___ Provided data ___

Definition snapshot (elapsed_secs : f64) s : StatsSnapshot :=
  let h := histogram s in
  let e := h_is_empty h in
  {| queries_sent := sent s;
     queries_completed := completed s;
     queries_lost := sat_sub (sent s) (completed s);
     s_rcode_noerror := rcode_noerror s;
     s_rcode_nxdomain := rcode_nxdomain s;
     s_rcode_servfail := rcode_servfail s;
     s_rcode_refused := rcode_refused s;
     s_rcode_other := rcode_other s;
     run_time_s := elapsed_secs;
     send_qps := send_qps_of elapsed_secs s;
     avg_qps := if f64_gtb elapsed_secs f64_zero then f64_div (f64_of_Z (completed s)) elapsed_secs
                else f64_zero;
     min_us := if e then 0 else h_min h;
     avg_us := if e then f64_zero else h_mean h;
     p50_us := if e then 0 else h_value_at_quantile (f64_lit 50 100) h;
     p95_us := if e then 0 else h_value_at_quantile (f64_lit 95 100) h;
     p99_us := if e then 0 else h_value_at_quantile (f64_lit 99 100) h;
     p999_us := if e then 0 else h_value_at_quantile (f64_lit 999 1000) h;
     max_us := if e then 0 else h_max h;
     inflight_mean := if inflight_count s >? 0
                      then f64_div (f64_of_Z (inflight_sum s)) (f64_of_Z (inflight_count s))
                      else f64_zero;
     s_inflight_max := inflight_max s;
     wire_qps := None;
     server_rx_qps := None;
     server_rx_avg_bytes := None;
     link_mbps := None;
     ramp_capacity := None |}.

End Ops.

(** ** Atomic actions and calls *)

(** The last action of [record_inflight] is its compare-and-swap loop, which raises
    the maximum; the loop's own interleavings are those of [cas_step] below. *)
Inductive action : Set :=
| AddTo (c : counter) (n : Z)
| StoreEgress (t : Z)
| RecordHist (v : Z)
| RaiseMax (v : Z).

(** The calls that workers make while the benchmark runs. *)
Inductive call : Set :=
| CallSent
| CallSentN (n elapsed_ns : Z)
| CallTimeout
| CallError
| CallRcodes (noerror nxdomain servfail refused other : Z)
| CallResponse (rcode rtt_us : Z)
| CallLatency (rtt_us : Z)
| CallInflight (current : Z).

Definition add_actions (c : counter) (n : Z) : list action := if n >? 0 then [AddTo c n] else [].

Definition actions_of (k : call) : list action :=
  match k with
  | CallSent => [AddTo Sent 1]
  | CallSentN n t => [AddTo Sent n; StoreEgress t]
  | CallTimeout => [AddTo Timeouts 1]
  | CallError => [AddTo Errors 1]
  | CallRcodes a b c d e =>
      let total := wadd 64 (wadd 64 (wadd 64 (wadd 64 a b) c) d) e in
      if total =? 0 then []
      else AddTo Completed total :: add_actions Noerror a ++ add_actions Nxdomain b ++
           add_actions Servfail c ++ add_actions Refused d ++ add_actions Other e
  | CallResponse rcode rtt => [AddTo Completed 1; AddTo (rcode_counter rcode) 1; RecordHist (Z.max rtt 1)]
  | CallLatency rtt => [RecordHist (Z.max rtt 1)]
  | CallInflight current => [AddTo InflightSum (as_u 64 current); AddTo InflightCount 1; RaiseMax (as_u 64 current)]
  end.

Section Traces.
Context {H : Type} `{HdrHistogram H}.
Implicit Types s : StatsCollector H.

Definition exec_action (s : StatsCollector H) (a : action) : StatsCollector H :=
  match a with
  | AddTo c n => fetch_add c n s
  | StoreEgress t => set_last_egress t s
  | RecordHist v => set_hist (h_record v (histogram s)) s
  | RaiseMax v => if v >? inflight_max s then set_inflight_max v s else s
  end.

Definition exec_call (s : StatsCollector H) (k : call) : StatsCollector H :=
  match k with
  | CallSent => inc_sent s
  | CallSentN n t => inc_sent_n n t s
  | CallTimeout => inc_timeout s
  | CallError => inc_error s
  | CallRcodes a b c d e => record_rcodes a b c d e s
  | CallResponse rcode rtt => record_response rcode rtt s
  | CallLatency rtt => record_latency_us rtt s
  | CallInflight current => record_inflight current s
  end.

Lemma add_actions_exec c n s :
  fold_left exec_action (add_actions c n) s = add_if_pos c n s.
Proof. unfold add_actions, add_if_pos. by case_if. Qed.

(** A call that runs alone does its actions in order. *)
Lemma actions_of_exec k s : fold_left exec_action (actions_of k) s = exec_call s k.
Proof.
  destruct k; try done. cbn [actions_of exec_call]. unfold record_rcodes.
  case_if; [done|]. cbn [fold_left]. by rewrite !fold_left_app, !add_actions_exec.
Qed.

Definition delta (c : counter) (a : action) : Z :=
  match a with
  | AddTo c' n => if decide (c' = c) then n else 0
  | _ => 0
  end.

Definition counters_in_range s : Prop := forall c, in_u 64 (get c s).

Lemma get_fetch_add c c' n s :
  get c (fetch_add c' n s) = if decide (c' = c) then wadd 64 (get c s) n else get c s.
Proof. by destruct c; cbn; case_decide. Qed.

Lemma exec_action_get c a s :
  counters_in_range s -> get c (exec_action s a) = (get c s + delta c a) mod 2 ^ 64.
Proof.
  intros Hr. destruct a; cbn [exec_action delta].
  - rewrite get_fetch_add. case_decide; [done|].
    rewrite Z.add_0_r, Z.mod_small; [done|apply Hr].
  - rewrite Z.add_0_r, Z.mod_small; [by destruct c|apply (Hr c)].
  - rewrite Z.add_0_r, Z.mod_small; [by destruct c|apply (Hr c)].
  - rewrite Z.add_0_r, Z.mod_small; [case_if; by destruct c|apply (Hr c)].
Qed.

(** The depths that actions and calls record. *)
Definition raised (a : action) : option Z := match a with RaiseMax v => Some v | _ => None end.
Definition depth_of (k : call) : option Z := match k with CallInflight n => Some (as_u 64 n) | _ => None end.

Lemma exec_action_max a s : inflight_max (exec_action s a) = foldr Z.max (inflight_max s) (option_list (raised a)).
Proof.
  destruct a; try done. cbn [exec_action raised option_list foldr]. rewrite Z.gtb_ltb.
  destruct (_ <? v) eqn:E; bool_to_prop; cbn; lia.
Qed.

Lemma foldr_max_out m v l : foldr Z.max (Z.max v m) l = Z.max v (foldr Z.max m l).
Proof. induction l as [|x l IH]; cbn; [done|]. rewrite IH. lia. Qed.

Lemma exec_trace_max tr s : inflight_max (fold_left exec_action tr s) = foldr Z.max (inflight_max s) (omap raised tr).
Proof.
  revert s. induction tr as [|a tr IH]; intros s; [done|]. cbn [fold_left omap list_omap]. rewrite IH, exec_action_max.
  destruct (raised a) as [v|]; cbn [option_list foldr]; [apply foldr_max_out|done].
Qed.

Lemma call_raises k : omap raised (actions_of k) = option_list (depth_of k).
Proof.
  assert (Ha : forall c n, omap raised (add_actions c n) = []) by (intros c n; unfold add_actions; by case_if).
  destruct k; try done. cbn [actions_of]. cbn zeta. case_if; [done|]. cbn [omap list_omap raised].
  by rewrite !omap_app, !Ha.
Qed.

Lemma exec_action_range a s : counters_in_range s -> counters_in_range (exec_action s a).
Proof. intros Hr c. rewrite exec_action_get by done. apply Z.mod_pos_bound. lia. Qed.

Lemma exec_trace_get c tr s :
  counters_in_range s ->
  get c (fold_left exec_action tr s) = (get c s + zsum (delta c) tr) mod 2 ^ 64.
Proof.
  revert s. induction tr as [|a tr IH]; intros s Hr; cbn.
  - rewrite Z.add_0_r, Z.mod_small; [done|apply Hr].
  - rewrite IH by by apply exec_action_range. rewrite exec_action_get by done.
    rewrite Zplus_mod_idemp_l. f_equal. fold (zsum (delta c) tr). lia.
Qed.

(** What a call adds to a counter. *)
Definition call_delta (c : counter) (k : call) : Z := zsum (delta c) (actions_of k).

Definition rcodes_delta (k : call) : Z :=
  call_delta Noerror k + call_delta Nxdomain k + call_delta Servfail k + call_delta Refused k +
  call_delta Other k.

(** The arguments of the batched call are 64-bit unsigned. *)
Definition call_ok (k : call) : Prop :=
  match k with
  | CallRcodes a b c d e => in_u 64 a /\ in_u 64 b /\ in_u 64 c /\ in_u 64 d /\ in_u 64 e
  | _ => True
  end.

Lemma zsum_add_actions c c' n : 0 <= n ->
  zsum (delta c) (add_actions c' n) = if decide (c' = c) then n else 0.
Proof.
  intros. unfold add_actions. destruct (n >? 0) eqn:E; bool_to_prop; cbn; case_decide; lia.
Qed.

(** Each call adds to the response codes what it adds to the completions. *)
Lemma call_balanced k : call_ok k -> rcodes_delta k mod 2 ^ 64 = call_delta Completed k mod 2 ^ 64.
Proof.
  unfold rcodes_delta, call_delta. destruct k; cbn [actions_of call_ok]; intros Hk; try done.
  - destruct_ands. unfold in_u in *. case_if; [done|].
    rewrite !zsum_cons, !zsum_app, !zsum_add_actions by lia. cbn -[Z.pow Z.modulo].
    repeat first [rewrite decide_True by done | rewrite decide_False by done].
    rewrite !Z.add_0_r, !Z.add_0_l.
    rewrite (wadd_idemp 64 noerror), (wadd_idemp 64 _ servfail), (wadd_idemp 64 _ refused).
    unfold wadd. by rewrite Z.mod_mod by lia.
  - unfold rcode_counter. repeat case_if; reflexivity.
Qed.

Definition balanced s : Prop :=
  completed s = (rcode_noerror s + rcode_nxdomain s + rcode_servfail s + rcode_refused s +
                 rcode_other s) mod 2 ^ 64.

(** What the threads' calls add to a counter, in total. *)
Definition total_delta (c : counter) (threads : list (list call)) : Z :=
  zsum (zsum (call_delta c)) threads.

Definition thread_actions (t : list call) : list action := concat (actions_of <$> t).

Lemma thread_raises t : omap raised (thread_actions t) = omap depth_of t.
Proof.
  unfold thread_actions. induction t as [|k t IH]; [done|]. rewrite fmap_cons. cbn [concat omap list_omap].
  rewrite omap_app, IH, call_raises. by destruct (depth_of k).
Qed.

Lemma interleaved_max threads tr m : interleaving (thread_actions <$> threads) tr ->
  foldr Z.max m (omap raised tr) = foldr Z.max m (omap depth_of (concat threads)).
Proof.
  intros Hi. assert (Hp : omap raised tr ≡ₚ omap depth_of (concat threads)).
  { rewrite <- (interleaving_perm _ _ Hi). clear. induction threads as [|t ts IH]; [done|]. rewrite fmap_cons. cbn [concat].
    by rewrite !omap_app, thread_raises, IH. }
  apply (foldr_permutation (=) Z.max m); [|done]. intros j1 a1 j2 a2 b _ _ _. lia.
Qed.

Lemma interleaved_delta c threads tr :
  interleaving (thread_actions <$> threads) tr -> zsum (delta c) tr = total_delta c threads.
Proof.
  intros Hi. rewrite <- (zsum_perm _ _ _ (interleaving_perm _ _ Hi)).
  rewrite zsum_concat, zsum_fmap. unfold total_delta. apply zsum_ext. intros t _.
  unfold thread_actions. by rewrite zsum_concat, zsum_fmap.
Qed.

___

▶ Assignment
Using the data above, restate word for word the lines from its opening line through the line that contains "(** The last", and no more.

▶ Result
Definition snapshot (elapsed_secs : f64) s : StatsSnapshot :=
  let h := histogram s in
  let e := h_is_empty h in
  {| queries_sent := sent s;
     queries_completed := completed s;
     queries_lost := sat_sub (sent s) (completed s);
     s_rcode_noerror := rcode_noerror s;
     s_rcode_nxdomain := rcode_nxdomain s;
     s_rcode_servfail := rcode_servfail s;
     s_rcode_refused := rcode_refused s;
     s_rcode_other := rcode_other s;
     run_time_s := elapsed_secs;
     send_qps := send_qps_of elapsed_secs s;
     avg_qps := if f64_gtb elapsed_secs f64_zero then f64_div (f64_of_Z (completed s)) elapsed_secs
                else f64_zero;
     min_us := if e then 0 else h_min h;
     avg_us := if e then f64_zero else h_mean h;
     p50_us := if e then 0 else h_value_at_quantile (f64_lit 50 100) h;
     p95_us := if e then 0 else h_value_at_quantile (f64_lit 95 100) h;
     p99_us := if e then 0 else h_value_at_quantile (f64_lit 99 100) h;
     p999_us := if e then 0 else h_value_at_quantile (f64_lit 999 1000) h;
     max_us := if e then 0 else h_max h;
     inflight_mean := if inflight_count s >? 0
                      then f64_div (f64_of_Z (inflight_sum s)) (f64_of_Z (inflight_count s))
                      else f64_zero;
     s_inflight_max := inflight_max s;
     wire_qps := None;
     server_rx_qps := None;
     server_rx_avg_bytes := None;
     link_mbps := None;
     ramp_capacity := None |}.

End Ops.

(** ** Atomic actions and calls *)

(** The last action of [record_inflight] is its compare-and-swap loop, which raises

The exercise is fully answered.